Exercise data Start Marker

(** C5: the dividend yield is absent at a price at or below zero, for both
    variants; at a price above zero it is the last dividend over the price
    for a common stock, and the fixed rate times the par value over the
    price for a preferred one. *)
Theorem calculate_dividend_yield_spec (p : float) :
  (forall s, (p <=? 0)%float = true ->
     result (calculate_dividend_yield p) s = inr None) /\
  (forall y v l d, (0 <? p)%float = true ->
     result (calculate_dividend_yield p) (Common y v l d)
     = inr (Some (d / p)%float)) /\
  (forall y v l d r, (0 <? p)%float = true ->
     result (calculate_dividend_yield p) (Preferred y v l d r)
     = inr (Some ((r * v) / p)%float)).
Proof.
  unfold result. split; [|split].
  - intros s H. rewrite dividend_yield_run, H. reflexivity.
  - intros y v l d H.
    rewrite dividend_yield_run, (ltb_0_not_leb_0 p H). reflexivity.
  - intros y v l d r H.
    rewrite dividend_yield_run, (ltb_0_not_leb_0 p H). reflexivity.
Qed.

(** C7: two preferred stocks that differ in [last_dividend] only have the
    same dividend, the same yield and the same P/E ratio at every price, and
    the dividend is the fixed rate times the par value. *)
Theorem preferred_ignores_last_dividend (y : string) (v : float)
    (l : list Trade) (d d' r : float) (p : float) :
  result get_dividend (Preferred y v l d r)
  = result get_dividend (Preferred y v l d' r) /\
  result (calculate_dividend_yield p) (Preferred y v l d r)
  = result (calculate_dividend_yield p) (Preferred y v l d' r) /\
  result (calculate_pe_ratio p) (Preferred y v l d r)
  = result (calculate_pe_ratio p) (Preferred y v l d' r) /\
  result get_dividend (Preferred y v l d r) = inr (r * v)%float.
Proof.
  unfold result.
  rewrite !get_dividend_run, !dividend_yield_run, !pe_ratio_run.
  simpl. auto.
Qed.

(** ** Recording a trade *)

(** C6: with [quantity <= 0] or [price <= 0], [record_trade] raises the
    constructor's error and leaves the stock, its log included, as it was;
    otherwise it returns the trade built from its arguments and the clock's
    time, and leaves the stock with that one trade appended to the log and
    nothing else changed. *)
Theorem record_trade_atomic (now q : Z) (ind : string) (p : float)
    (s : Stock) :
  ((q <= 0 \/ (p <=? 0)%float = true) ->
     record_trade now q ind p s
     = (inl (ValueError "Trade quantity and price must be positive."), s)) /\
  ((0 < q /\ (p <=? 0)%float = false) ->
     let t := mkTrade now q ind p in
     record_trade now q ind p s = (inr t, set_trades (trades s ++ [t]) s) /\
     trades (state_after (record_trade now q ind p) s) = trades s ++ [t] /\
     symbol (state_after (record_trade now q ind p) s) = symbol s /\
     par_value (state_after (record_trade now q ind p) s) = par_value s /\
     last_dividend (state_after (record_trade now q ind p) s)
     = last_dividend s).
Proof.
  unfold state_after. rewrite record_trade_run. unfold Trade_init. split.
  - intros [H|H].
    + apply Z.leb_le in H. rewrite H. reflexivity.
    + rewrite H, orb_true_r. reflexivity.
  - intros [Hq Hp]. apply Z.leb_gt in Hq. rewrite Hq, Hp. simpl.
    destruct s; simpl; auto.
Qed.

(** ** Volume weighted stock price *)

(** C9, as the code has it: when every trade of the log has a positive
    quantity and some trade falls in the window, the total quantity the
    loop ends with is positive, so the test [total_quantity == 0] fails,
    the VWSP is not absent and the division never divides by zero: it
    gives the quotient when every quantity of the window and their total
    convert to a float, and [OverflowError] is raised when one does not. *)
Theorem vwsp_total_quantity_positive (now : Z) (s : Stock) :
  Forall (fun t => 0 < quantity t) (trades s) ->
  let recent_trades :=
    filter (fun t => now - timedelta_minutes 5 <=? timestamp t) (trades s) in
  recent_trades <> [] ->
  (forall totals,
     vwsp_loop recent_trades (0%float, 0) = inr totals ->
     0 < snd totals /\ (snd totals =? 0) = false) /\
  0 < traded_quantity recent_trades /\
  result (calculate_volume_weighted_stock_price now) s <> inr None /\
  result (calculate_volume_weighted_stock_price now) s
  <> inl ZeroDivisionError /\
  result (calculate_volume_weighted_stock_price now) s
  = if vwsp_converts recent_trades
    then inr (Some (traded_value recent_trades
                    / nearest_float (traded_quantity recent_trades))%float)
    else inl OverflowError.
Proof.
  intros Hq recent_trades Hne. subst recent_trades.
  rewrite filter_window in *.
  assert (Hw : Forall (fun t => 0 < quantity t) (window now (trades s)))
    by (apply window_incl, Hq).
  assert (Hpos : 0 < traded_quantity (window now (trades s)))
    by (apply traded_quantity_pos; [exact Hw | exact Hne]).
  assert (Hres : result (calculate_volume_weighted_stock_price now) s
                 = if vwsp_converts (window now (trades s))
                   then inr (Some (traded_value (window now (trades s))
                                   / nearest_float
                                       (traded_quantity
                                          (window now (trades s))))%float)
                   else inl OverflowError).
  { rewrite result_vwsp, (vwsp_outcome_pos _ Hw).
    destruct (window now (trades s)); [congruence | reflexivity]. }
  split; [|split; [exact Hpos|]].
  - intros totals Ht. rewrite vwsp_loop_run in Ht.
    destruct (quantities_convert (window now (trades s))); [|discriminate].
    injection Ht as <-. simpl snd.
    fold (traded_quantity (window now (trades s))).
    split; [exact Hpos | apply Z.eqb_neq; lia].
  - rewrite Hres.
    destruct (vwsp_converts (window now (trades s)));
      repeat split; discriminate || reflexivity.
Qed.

Exercise data End Marker

Set down each line exactly as it appears, starting at the top of the data and ending at the line containing "price for a preferred one. *)", and include no other lines.

(** C5: the dividend yield is absent at a price at or below zero, for both
    variants; at a price above zero it is the last dividend over the price
    for a common stock, and the fixed rate times the par value over the
    price for a preferred one. *)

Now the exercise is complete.